Alvim e a ridicularização do mal
Foto: Valter Campanato/Agência Brasil
Sei que muitos dos que leem estas palavras podem ter tido reações que variam entre o espanto e a indignação com o discurso fascista de Roberto Alvim – passando pela tristeza e a dor de descendentes das milhões de pessoas assassinadas e perseguidas pelo regime nazista do ídolo do agora ex-secretário especial de Cultura, o alemão Goebbels. Discordo. Acredito que Alvim merece agradecimentos públicos. Ele escancarou os fundamentos fascistas deste movimento que aparelha o Estado, envenena as relações sociais e busca enrijecer os sentimentos e embotar a razão.

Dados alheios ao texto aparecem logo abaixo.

(** C8, as the code has it.  A query that fails, through a transport error
    or through an item the validator rejects, takes every entry with the
    contact's identifier off the shortlist and starts [removeContact] on the
    contact.  On a table that has a bucket at the contact's index,
    [removeContact] takes the contact out of the bucket, saves the bucket and
    emits the drop when the bucket holds the contact; when the bucket does
    not hold it, [removeContact] ends with the error "Contact not in bucket",
    saves nothing and emits no drop. *)
Theorem failed_query_removes_contact (lib : Lib) (r : Router) (t : Transport)
    (run : Run) (c : Contact) (w : World) :
  index_assertion lib r c = true ->
  (forall e, exists run',
     on_answer lib r t run c (RpcError e) = (Fail e, run') /\
     shortlist (state run')
       = filter (fun x => nodeID x <> nodeID c) (shortlist (state run)) /\
     (forall x, x ∈ shortlist (state run') -> nodeID x <> nodeID c) /\
     started run' = started run ++ [OpRemoveContact c]) /\
  (forall nodes it,
     type (state run) = VALUE ->
     _validateKeyValuePair r (key (state run)) (item_value it) = false ->
     exists run',
       on_answer lib r t run c (RpcResult nodes (Some it)) = (Next tt, run') /\
       shortlist (state run')
         = filter (fun x => nodeID x <> nodeID c) (shortlist (state run)) /\
       (forall x, x ∈ shortlist (state run') -> nodeID x <> nodeID c) /\
       started run'
         = started run ++ [OpUpdateContact (seen (now t) c);
                           OpRemoveContact (seen (now t) c)]) /\
  (forall b pos,
     bucket_at (_load lib w)
       (getBucketIndex lib (nodeID (_self r)) (nodeID c)) = Some b ->
     indexOf (contacts b) (nodeID c) = Some pos ->
     exists w',
       (removeContact lib r c w).2 = w' /\
       (contacts <$> bucket_at w'
                       (getBucketIndex lib (nodeID (_self r)) (nodeID c)))
         = Some (splice_out pos (contacts b)) /\
       bucket_entries (storage w') !! index b
         = Some (splice_out pos (contacts b)) /\
       (exists l, buckets_entry (storage w') = Some l /\ index b ∈ l) /\
       events w' = events w ++ [EvDrop c]) /\
  (forall b,
     bucket_at (_load lib w)
       (getBucketIndex lib (nodeID (_self r)) (nodeID c)) = Some b ->
     nodeID c ∉ contacts b ->
     removeContact lib r c w = (Fail ContactNotInBucket, _load lib w)).
Proof.
  intros Hassert. repeat split.
  - intros e. eexists. rewrite on_answer_error by done.
    split; [reflexivity |]. simpl. split; [done |]. split; [|done].
    intros x. apply removeFromShortList_clears.
  - intros nodes it Hty Hinvalid.
    unfold on_answer, _handleFindResult. rewrite Hassert. simpl.
    rewrite Hty. unfold _validateFindResult. simpl. rewrite Hinvalid. simpl.
    unfold call_removeContact.
    replace (index_assertion lib r (seen (now t) c)) with true by done.
    eexists. split; [reflexivity |]. simpl. split; [done |]. split.
    + intros x Hx. apply list_elem_of_filter in Hx. by destruct Hx.
    + by rewrite <- app_assoc.
  - intros b pos Hb Hpos. eexists.
    rewrite (removeContact_load lib r c w Hassert).
    unfold bucket_at in Hb.
    destruct (_buckets (_load lib w)) as [m|] eqn:Hw; [|done].
    simpl in Hb.
    rewrite (removeContact_present lib r c (_load lib w) m b pos) by done.
    split; [reflexivity |]. simpl. unfold bucket_at, set_bucket. simpl.
    rewrite Hw. simpl. rewrite !lookup_insert_eq. simpl.
    rewrite _load_events. repeat split; try done.
    destruct (indexOf (default [] (buckets_entry (storage (_load lib w))))
                (index b))
      as [j|] eqn:Hj; eexists; (split; [reflexivity |]).
    + apply indexOf_Some in Hj. by eapply list_elem_of_lookup_2.
    + apply elem_of_app. right. apply list_elem_of_here.
  - intros b Hb Habsent.
    rewrite (removeContact_load lib r c w Hassert).
    unfold bucket_at in Hb.
    destruct (_buckets (_load lib w)) as [m|] eqn:Hw; [|done].
    simpl in Hb. by eapply removeContact_absent.
Qed.
(** The batch of no example. *)
Definition empty_batch : Batch :=
  {| forward := empty_packed; backward := empty_packed;
     labels := empty_tensor; is_train := empty_tensor |}.

(** Two examples of three steps, labelled 1 and 0, and their batch. *)
Definition sample_pair : list value :=
  [sample_example 3 1 1; sample_example 3 0 0].

Definition sample_batch : Batch :=
  Eval vm_compute in
    match collate_fn sample_pair with
    | Ok batch => batch
    | Err _ => empty_batch
    end.

(** Two examples of two steps, all steps different, labelled 1 and 0, and
    their batch. *)
Definition ordered_example_0 : value :=
  PDict [("forward", PList [sample_step (1 # 10) 2; sample_step 3 4]);
         ("backward", PList [sample_step 3 4; sample_step (1 # 10) 2]);
         ("label", PFloat 1);
         ("is_train", PInt 1)].

Definition ordered_example_1 : value :=
  PDict [("forward", PList [sample_step 5 6; sample_step 7 (1 # 3)]);
         ("backward", PList [sample_step 7 (1 # 3); sample_step 5 6]);
         ("label", PFloat 0);
         ("is_train", PInt 0)].

Definition ordered_pair : list value := [ordered_example_0; ordered_example_1].

Definition ordered_batch : Batch :=
  Eval vm_compute in
    match collate_fn ordered_pair with
    | Ok batch => batch
    | Err _ => empty_batch
    end.

(** ** The loader

    [get_loader] builds the dataset with its default arguments and hands it to
    [torch.utils.data.DataLoader].  The host supplies the files,
    [os.cpu_count()] (an integer, or [None]) and [torch.cuda.is_available()].
    Of the [DataLoader] the argument checks of its constructor are written
    out, together with the way it consumes its arguments: the batch sampler
    cuts the order of indices into batches, and each batch of indices is
    fetched from the dataset and handed to [collate_fn]. *)

Record Host : Type := {
  files : FileSystem;
  cpu_count : option Z;
  cuda_available : bool;
}.

Record DataLoader : Type := {
  dataset : MySet.t;
  batch_size : Z;
  num_workers : Z;
  shuffle : bool;
  pin_memory : bool;
  loader_collate_fn : list value → result Batch;
  drop_last : bool;
}.

(** [DataLoader(dataset=..., batch_size=..., ...)]: a negative worker count,
    shuffling an empty dataset and a batch size below 1 are rejected. *)
Definition new_DataLoader (dataset : MySet.t) (batch_size num_workers : Z)
    (shuffle pin_memory : bool) (collate : list value → result Batch)
    (drop_last : bool) : result DataLoader :=
  if decide (num_workers < 0) then Err ValueError
  else if shuffle && bool_decide (MySet.__len__ dataset ≤ 0) then Err ValueError
  else if decide (batch_size ≤ 0) then Err ValueError
  else Ok {| dataset := dataset; batch_size := batch_size;
             num_workers := num_workers; shuffle := shuffle;
             pin_memory := pin_memory; loader_collate_fn := collate;
             drop_last := drop_last |}.

(** [x or 2] on what [os.cpu_count()] returns. *)
Definition or_2 (x : option Z) : Z :=
  match x with
  | Some c => if decide (c = 0) then 2 else c
  | None => 2
  end.

Definition get_loader `{Sampler} (host : Host) (batch_size : Z) (shuffle : bool)
  : result DataLoader :=
  data_set ← MySet.__init__ (files host) "./json/json" (1 # 5) 42;
  let max_suggested := 2 in
  let cpu_cnt := or_2 (cpu_count host) in
  let num_workers := Z.min max_suggested cpu_cnt in
  new_DataLoader data_set batch_size num_workers shuffle (cuda_available host)
    collate_fn false.

(** The batch sampler: indices are appended to the running batch, which is
    emitted when it reaches the batch size; what is left at the end is
    emitted unless [drop_last]. *)
Fixpoint batch_sampler (batch_size : nat) (drop_last : bool)
    (sampler batch : list Z) : list (list Z) :=
  match sampler with
  | [] =>
      if bool_decide (0 < length batch)%nat && negb drop_last then [batch]
      else []
  | idx :: sampler' =>
      let batch' := batch ++ [idx] in
      if decide (length batch' = batch_size)
      then batch' :: batch_sampler batch_size drop_last sampler' []
      else batch_sampler batch_size drop_last sampler' batch'
  end.

(** [collate_fn([dataset[idx] for idx in idxs])] *)
Definition fetch (loader : DataLoader) (idxs : list Z) : result Batch :=
  data ← mapM (MySet.__getitem__ (dataset loader)) idxs;
  loader_collate_fn loader data.

Definition batches (loader : DataLoader) (order : list Z) : list (list Z) :=
  batch_sampler (Z.to_nat (batch_size loader)) (drop_last loader) order [].

(** A host for the examples: the sample file, four processors, no GPU. *)
Definition sample_host : Host :=
  {| files := sample_fs; cpu_count := Some 4; cuda_available := false |}.

(** ** Further notions used by the properties *)

(** The fourteen tensors of a batch. *)
Definition batch_tensors (batch : Batch) : list Tensor :=
  labels batch :: is_train batch
    :: tensors (forward batch) ++ tensors (backward batch).

Definition is_dict (x : value) : bool :=
  match x with
  | PDict _ => true
  | _ => false
  end.

(** A list all of whose items are objects. *)
Definition is_dict_list (r : value) : bool :=
  match r with
  | PList l => forallb is_dict l
  | _ => false
  end.

Definition directions : list (string * (Batch → Packed)) :=
  [("forward", forward); ("backward", backward)].

(** What construction over [sample_fs] yields with [val_ratio = 1] and
    [seed = 42] under the reference sampler of the examples. *)
Definition full_set : MySet.t :=
  {| MySet.content := sample_lines;
     MySet.val_indices := list_to_set [2; 3; 4; 0; 1] |}.

(** The sample pair with one more entry in each record. *)
Definition sample_pair_with_id : list value :=
  [PDict [("id", PStr "a"); ("forward", PList (replicate 3 (sample_step (1 # 2) (3 # 4))));
          ("backward", PList (replicate 3 (sample_step (3 # 4) (1 # 2))));
          ("label", PFloat 1); ("is_train", PInt 1)];
   PDict [("forward", PList (replicate 3 (sample_step (1 # 2) (3 # 4))));
          ("backward", PList (replicate 3 (sample_step (3 # 4) (1 # 2))));
          ("label", PFloat 0); ("is_train", PInt 0); ("id", PStr "b")]].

Alvim é caricato. Se não estivesse buscando fins imorais abomináveis, seria apenas um bufão. Se pensarmos bem, o papel que exerce no Palácio repleto de fanáticos dos grupos bala-bíblia-boi é a de bobo da corte. O que melhor para ganhar notoriedade, equilibrar uma melancia na cabeça ou atacar gratuitamente Fernanda Montenegro? Talvez ele não se destaque tanto, é verdade, devido à concorrência – o “imprecionante” Weintraub, o negacionista do clima Araújo, a devota criacionista Damares, o liberal das queimadas Salles, o beatlemaníaco Olavo, o ambientalista de vaso sanitário e leão acuado Jair.
Em outras palavras: este (des)governo de caricatura é tão profundamente tosco que surge a tendência de não se levar a sério a destruição moral que ele tenta fazer. Não digo que a precariedade risível da forma de atuar seja proposital: estas pessoas são, realmente, profundamente limitadas. Mas isso não significa que os maus sentimentos (no sentido do filósofo Hume) que as caracterizam não se tornem mais rapidamente realidade porque, em vez de reação indignada, provocam gargalhadas. Parafraseando Hanna Arendt, é a ridicularização do mal.
Alvim se leva a sério. Mas ele é limitado, não tem vocabulário suficientemente extenso para criar um discurso nazista próprio, nem tem criatividade suficiente para escolher música de fundo fascista-verde-amarela. Daí Goebbels e Wagner. Mas isso não quer dizer que o resto deste movimento, e seus representantes no governo, não tenham intenções autoritárias de inspiração fascista. Não é porque estas pessoas são ridículas e nos fazem rir que a Amazônia não arda em chamas, que as filas do INSS estejam lotadas, que nossas crianças passem em breve a ser doutrinadas com livros com um “monte de amontoado” de desenhos em vez de palavras.
Este movimento de extrema direita busca quebrar nossa sociedade por dentro. Tenta destruir a empatia que nos une e embotar uma racionalidade que nos leve à autocontenção ética. Empatia e racionalidade são os dois caminhos para a moralidade. Destruir as bases morais de uma sociedade – ou seja, individualmente buscarmos sentir a dor do próximo, chegarmos à conclusão de que as pessoas não são meios, mas, sim, fins em si mesmas – é a base dos regimes imorais. Não há critérios moralmente válidos para definir privilégios a pessoas que tenham determinadas características: quem compartilha de minha nacionalidade, religião, condição sexual, tez de pele ou, nas palavras de Alvim, civilização, NÃO merece qualquer precedência moral. Somos iguais em nossas diferenças.
Por isso, fica aqui meu agradecimento a Roberto Alvim.